Un déchaînement de violences “psychologiques comme physiques” va alors s’abattre sur les jeunes migrants et bénévoles. Ils sont cognés au visage, traînés au sol et gazés au spray lacrymogène. Les représentants de “l’ordre public” piétinent leurs tentes et bouteilles d’eau. Le tout, parfois, en riant et criant : « Rentrez chez vous ! ».

« Les député.es qui étaient présent.es ont aussi été projetés par terre et des avocats ont été tirés par les cheveux, explique Nikolaï Posner. Moi-même, alors que je me tenais un peu à l’écart, je me suis pris deux coups dans la gorge d’un policier et on m’a arraché ma chemise. »

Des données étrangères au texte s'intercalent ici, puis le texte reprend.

(* ===== verification/KService.v ===== *)
(** * Kernel service functions (src/kservice.c): find first set

    [__rt_ffs] is what the scheduler uses to pick the highest ready priority. *)
From stdpp Require Import base tactics numbers list.
From S2P Require Import Prelude.
Local Open Scope Z_scope.

Definition __lowest_bit_bitmap : list Z :=
  [0; 0; 1; 0; 2; 0; 1; 0; 3; 0; 1; 0; 2; 0; 1; 0;
   4; 0; 1; 0; 2; 0; 1; 0; 3; 0; 1; 0; 2; 0; 1; 0;
   5; 0; 1; 0; 2; 0; 1; 0; 3; 0; 1; 0; 2; 0; 1; 0;
   4; 0; 1; 0; 2; 0; 1; 0; 3; 0; 1; 0; 2; 0; 1; 0;
   6; 0; 1; 0; 2; 0; 1; 0; 3; 0; 1; 0; 2; 0; 1; 0;
   4; 0; 1; 0; 2; 0; 1; 0; 3; 0; 1; 0; 2; 0; 1; 0;
   5; 0; 1; 0; 2; 0; 1; 0; 3; 0; 1; 0; 2; 0; 1; 0;
   4; 0; 1; 0; 2; 0; 1; 0; 3; 0; 1; 0; 2; 0; 1; 0;
   7; 0; 1; 0; 2; 0; 1; 0; 3; 0; 1; 0; 2; 0; 1; 0;
   4; 0; 1; 0; 2; 0; 1; 0; 3; 0; 1; 0; 2; 0; 1; 0;
   5; 0; 1; 0; 2; 0; 1; 0; 3; 0; 1; 0; 2; 0; 1; 0;
   4; 0; 1; 0; 2; 0; 1; 0; 3; 0; 1; 0; 2; 0; 1; 0;
   6; 0; 1; 0; 2; 0; 1; 0; 3; 0; 1; 0; 2; 0; 1; 0;
   4; 0; 1; 0; 2; 0; 1; 0; 3; 0; 1; 0; 2; 0; 1; 0;
   5; 0; 1; 0; 2; 0; 1; 0; 3; 0; 1; 0; 2; 0; 1; 0;
   4; 0; 1; 0; 2; 0; 1; 0; 3; 0; 1; 0; 2; 0; 1; 0].

(** Reading the table; an index outside it reads 0 here, which never happens
    (every index below is masked to one byte). *)
Definition lowest_bit (i : Z) : Z := nth (Z.to_nat i) __lowest_bit_bitmap 0.

(** The argument is an [int]: a group with bit 31 set arrives as a negative number. *)
Definition __rt_ffs (value : Z) : Z :=
  if value =? 0 then 0
  else if negb (Z.land value 0xff =? 0) then lowest_bit (Z.land value 0xff) + 1
  else if negb (Z.land value 0xff00 =? 0) then
    lowest_bit (Z.shiftr (Z.land value 0xff00) 8) + 9
  else if negb (Z.land value 0xff0000 =? 0) then
    lowest_bit (Z.shiftr (Z.land value 0xff0000) 16) + 17
  else lowest_bit (Z.shiftr (Z.land value 0xff000000) 24) + 25.

(** [n] is the lowest bit set in [x]. *)
Definition lowest_set (x n : Z) : Prop :=
  0 <= n /\ Z.testbit x n = true /\ forall m, 0 <= m < n -> Z.testbit x m = false.

Lemma lowest_set_unique x n m : lowest_set x n -> lowest_set x m -> n = m.
Proof.
  intros (? & Hn & Hln) (? & Hm & Hlm).
  destruct (Z.lt_trichotomy n m) as [?|[?|?]]; [|done|].
  - by rewrite Hlm in Hn by lia.
  - by rewrite Hln in Hm by lia.
Qed.

Definition lowest_setb (x n : Z) : bool :=
  (0 <=? n) && Z.testbit x n && forallb (fun m => negb (Z.testbit x (Z.of_nat m))) (seq 0 (Z.to_nat n)).

Lemma lowest_setb_spec x n : lowest_setb x n = true -> lowest_set x n.
Proof.
  unfold lowest_setb. rewrite !andb_true_iff, forallb_forall.
  intros [[? ?] Hf]. split; [lia|]. split; [done|]. intros m Hm.
  specialize (Hf (Z.to_nat m)). rewrite Z2Nat.id in Hf by lia.
  apply negb_true_iff, Hf, in_seq. lia.
Qed.

(** The table gives the lowest set bit of every byte but 0. *)
Lemma lowest_bit_table b : 1 <= b < 256 -> lowest_set b (lowest_bit b).
Proof.
  intros Hb. apply lowest_setb_spec.
  assert (forallb (fun i => lowest_setb (Z.of_nat i) (lowest_bit (Z.of_nat i))) (seq 1 255) = true)
    as Hall by (vm_compute; reflexivity).
  rewrite forallb_forall in Hall. specialize (Hall (Z.to_nat b)).
  rewrite Z2Nat.id in Hall by lia. apply Hall, in_seq. lia.
Qed.

(** A byte of the argument, as the code extracts it. *)
Definition byte_at (value k : Z) : Z := Z.shiftr (Z.land value (Z.shiftl 0xff k)) k.

Lemma byte_at_bit value k m :
  0 <= k -> 0 <= m -> Z.testbit (byte_at value k) m = Z.testbit value (m + k) && (m <? 8).
Proof.
  intros. unfold byte_at. rewrite Z.shiftr_spec, Z.land_spec, Z.shiftl_spec by lia.
  f_equal. replace (m + k - k) with m by lia. change 255 with (Z.ones 8).
  rewrite Z.testbit_ones by lia. destruct (Z.leb_spec 0 m); simpl; lia.
Qed.

Lemma byte_at_range value k : 0 <= k -> 0 <= byte_at value k < 256.
Proof.
  intros. split.
  - apply Z.shiftr_nonneg, Z.land_nonneg. right. apply Z.shiftl_nonneg. lia.
  - change 256 with (2 ^ 8). apply bits_range; [lia| |].
    + apply Z.shiftr_nonneg, Z.land_nonneg. right. apply Z.shiftl_nonneg. lia.
    + intros n Hn. rewrite byte_at_bit by lia.
      replace (n <? 8) with false by lia. apply andb_false_r.
Qed.

Lemma byte_at_zero value k :
  0 <= k -> Z.land value (Z.shiftl 0xff k) = 0 ->
  forall m, k <= m < k + 8 -> Z.testbit value m = false.
Proof.
  intros Hk E m Hm. pose proof (byte_at_bit value k (m - k) Hk ltac:(lia)) as B.
  unfold byte_at in B. rewrite E, Z.shiftr_0_l, Z.bits_0 in B.
  replace (m - k + k) with m in B by lia. replace (m - k <? 8) with true in B by lia.
  by rewrite andb_true_r in B.
Qed.

Lemma lowest_set_byte value k :
  0 <= k -> Z.land value (Z.shiftl 0xff k) <> 0 ->
  (forall m, 0 <= m < k -> Z.testbit value m = false) ->
  lowest_set value (lowest_bit (byte_at value k) + k) /\
  0 <= lowest_bit (byte_at value k) < 8.
Proof.
  intros Hk Hne Hlow.
  assert (byte_at value k <> 0) as Hnz.
  { intros E. apply Hne. apply Z.bits_inj'. intros n Hn. rewrite Z.bits_0, Z.land_spec.
    destruct (Z_lt_ge_dec n k) as [|Hge].
    - by rewrite Hlow by lia.
    - pose proof (byte_at_bit value k (n - k) Hk ltac:(lia)) as B. rewrite E, Z.bits_0 in B.
      replace (n - k + k) with n in B by lia. rewrite Z.shiftl_spec by lia.
      change 255 with (Z.ones 8). rewrite Z.testbit_ones by lia.
      replace (0 <=? n - k) with true by lia. by rewrite B. }
  pose proof (byte_at_range value k Hk).
  destruct (lowest_bit_table (byte_at value k) ltac:(lia)) as (L0 & L1 & L2).
  rewrite byte_at_bit in L1 by lia. apply andb_true_iff in L1 as [L1 L8].
  split; [|lia]. split; [lia|]. split; [done|]. intros m Hm.
  destruct (Z_lt_ge_dec m k) as [|Hge]; [apply Hlow; lia|].
  specialize (L2 (m - k) ltac:(lia)). rewrite byte_at_bit in L2 by lia.
  replace (m - k + k) with m in L2 by lia. replace (m - k <? 8) with true in L2 by lia.
  by rewrite andb_true_r in L2.
Qed.

(** For a non-zero 32-bit argument, signed or unsigned, the result is one more
    than the index of the lowest bit set. *)
Lemma ffs_spec value :
  - 2 ^ 31 <= value < 2 ^ 32 -> value <> 0 ->
  1 <= __rt_ffs value <= 32 /\ lowest_set value (__rt_ffs value - 1).
Proof.
  intros Hr Hnz. unfold __rt_ffs. destruct (Z.eqb_spec value 0); [done|].
  pose proof (byte_at_zero value 0 ltac:(lia)) as Z0. pose proof (byte_at_zero value 8 ltac:(lia)) as Z8.
  pose proof (byte_at_zero value 16 ltac:(lia)) as Z16. pose proof (byte_at_zero value 24 ltac:(lia)) as Z24.
  change (Z.shiftl 255 0) with 255 in Z0. change (Z.shiftl 255 8) with 65280 in Z8.
  change (Z.shiftl 255 16) with 16711680 in Z16. change (Z.shiftl 255 24) with 4278190080 in Z24.
  destruct (Z.eqb_spec (Z.land value 255) 0) as [E0|E0]; simpl.
  2: { destruct (lowest_set_byte value 0) as [L B]; [lia|done|lia|].
       unfold byte_at in *. change (Z.shiftl 255 0) with 255 in *. rewrite Z.shiftr_0_r in *.
       replace (_ + 1 - 1) with (lowest_bit (Z.land value 255) + 0) by lia. split; [lia|done]. }
  destruct (Z.eqb_spec (Z.land value 65280) 0) as [E8|E8]; simpl.
  2: { destruct (lowest_set_byte value 8) as [L B]; [lia|done|intros; apply Z0; lia|].
       unfold byte_at in *. change (Z.shiftl 255 8) with 65280 in *.
       replace (_ + 9 - 1) with (lowest_bit (Z.shiftr (Z.land value 65280) 8) + 8) by lia. split; [lia|done]. }
  assert (forall m, 0 <= m < 16 -> Z.testbit value m = false) as L16.
  { intros m Hm. destruct (Z_lt_ge_dec m 8); [apply Z0; lia|apply Z8; lia]. }
  destruct (Z.eqb_spec (Z.land value 16711680) 0) as [E16|E16]; simpl.
  2: { destruct (lowest_set_byte value 16) as [L B]; [lia|done|done|].
       unfold byte_at in *. change (Z.shiftl 255 16) with 16711680 in *.
       replace (_ + 17 - 1) with (lowest_bit (Z.shiftr (Z.land value 16711680) 16) + 16) by lia. split; [lia|done]. }
  assert (forall m, 0 <= m < 24 -> Z.testbit value m = false) as L24.
  { intros m Hm. destruct (Z_lt_ge_dec m 16); [apply L16; lia|apply Z16; lia]. }
  destruct (lowest_set_byte value 24) as [L B]; [lia| |done|].
  { change (Z.shiftl 255 24) with 4278190080. intros E24. apply Hnz.
    assert (value mod 2 ^ 32 = 0) as Hm.
    { apply Z.bits_inj'. intros i Hi. rewrite Z.bits_0.
      destruct (Z_lt_ge_dec i 32); [|apply Z.mod_pow2_bits_high; lia].
      rewrite Z.mod_pow2_bits_low by lia.
      destruct (Z_lt_ge_dec i 24); [apply L24; lia|apply Z24; lia]. }
    apply Z.mod_divide in Hm; [|lia]. destruct Hm as [q Hq]. lia. }
  unfold byte_at in *. change (Z.shiftl 255 24) with 4278190080 in *.
  replace (_ + 25 - 1) with (lowest_bit (Z.shiftr (Z.land value 4278190080) 24) + 24) by lia.
  split; [lia|done].
Qed.

(** The scheduler passes an unsigned group: the conversion to [int] does not
    change the answer. *)
Lemma ffs_u32 g : 0 < g < 2 ^ 32 -> 1 <= __rt_ffs (s32 g) <= 32 /\ lowest_set g (__rt_ffs (s32 g) - 1).
Proof.
  intros Hg. pose proof (swrap_range 32 g ltac:(lia)).
  assert (s32 g mod 2 ^ 32 = g) as E.
  { unfold swrap. rewrite (Z.mod_small g) by lia. destruct (g <? 2 ^ (32 - 1)).
    - apply Z.mod_small. lia.
    - rewrite <- (Z.mod_add (g - 2 ^ 32) 1 (2 ^ 32)) by lia.
      replace (g - 2 ^ 32 + 1 * 2 ^ 32) with g by lia. apply Z.mod_small. lia. }
  destruct (ffs_spec (s32 g)) as [Hr (H0 & H1 & H2)]; [lia| |].
  { intros E0. rewrite E0, Z.mod_0_l in E; lia. }
  split; [done|]. rewrite <- E at 1. split; [done|].
  split; [|intros m Hm]; rewrite Z.mod_pow2_bits_low by lia; [done|by apply H2].
Qed.

(** C33: [__rt_ffs] with its table of 256 entries is find-first-set: 0 for 0, and
    otherwise one more than the index of the lowest bit set, for every 32-bit
    argument, also a group whose conversion to [int] is negative. *)
Theorem rt_ffs_correct g :
  0 <= g < 2 ^ 32 ->
  (g = 0 -> __rt_ffs (s32 g) = 0) /\
  (g <> 0 -> 1 <= __rt_ffs (s32 g) <= 32 /\ Z.testbit g (__rt_ffs (s32 g) - 1) = true /\
     forall m, 0 <= m < __rt_ffs (s32 g) - 1 -> Z.testbit g m = false).
Proof.
  intros Hg. split; [by intros ->|]. intros Hnz.
  destruct (ffs_u32 g ltac:(lia)) as [Hr (_ & H1 & H2)]. done.
Qed.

« Casse-toi ! Ça va être vilain »

Le photographe Tulyppe, de l’agence Encrage, fait partie des nombreux journalistes à avoir été frappé par les forces de l’ordre. « Aux alentours de minuit, une personne se faisait arrêter et les gens autour criaient que c’était un journaliste. Je me suis approché et j’ai posé ma main sur la personne, raconte-il. Tout de suite, j’ai pris un coup de poing par un policier hyper agressif et excité de la Brav-m. Quand je reprenais mon souffle, des CRS sont arrivés pour nasser et ramener au métro les dernières personnes présentes sur la place. L’un d’entre eux m’a dit : « Casse-toi ! ça va être vilain ». »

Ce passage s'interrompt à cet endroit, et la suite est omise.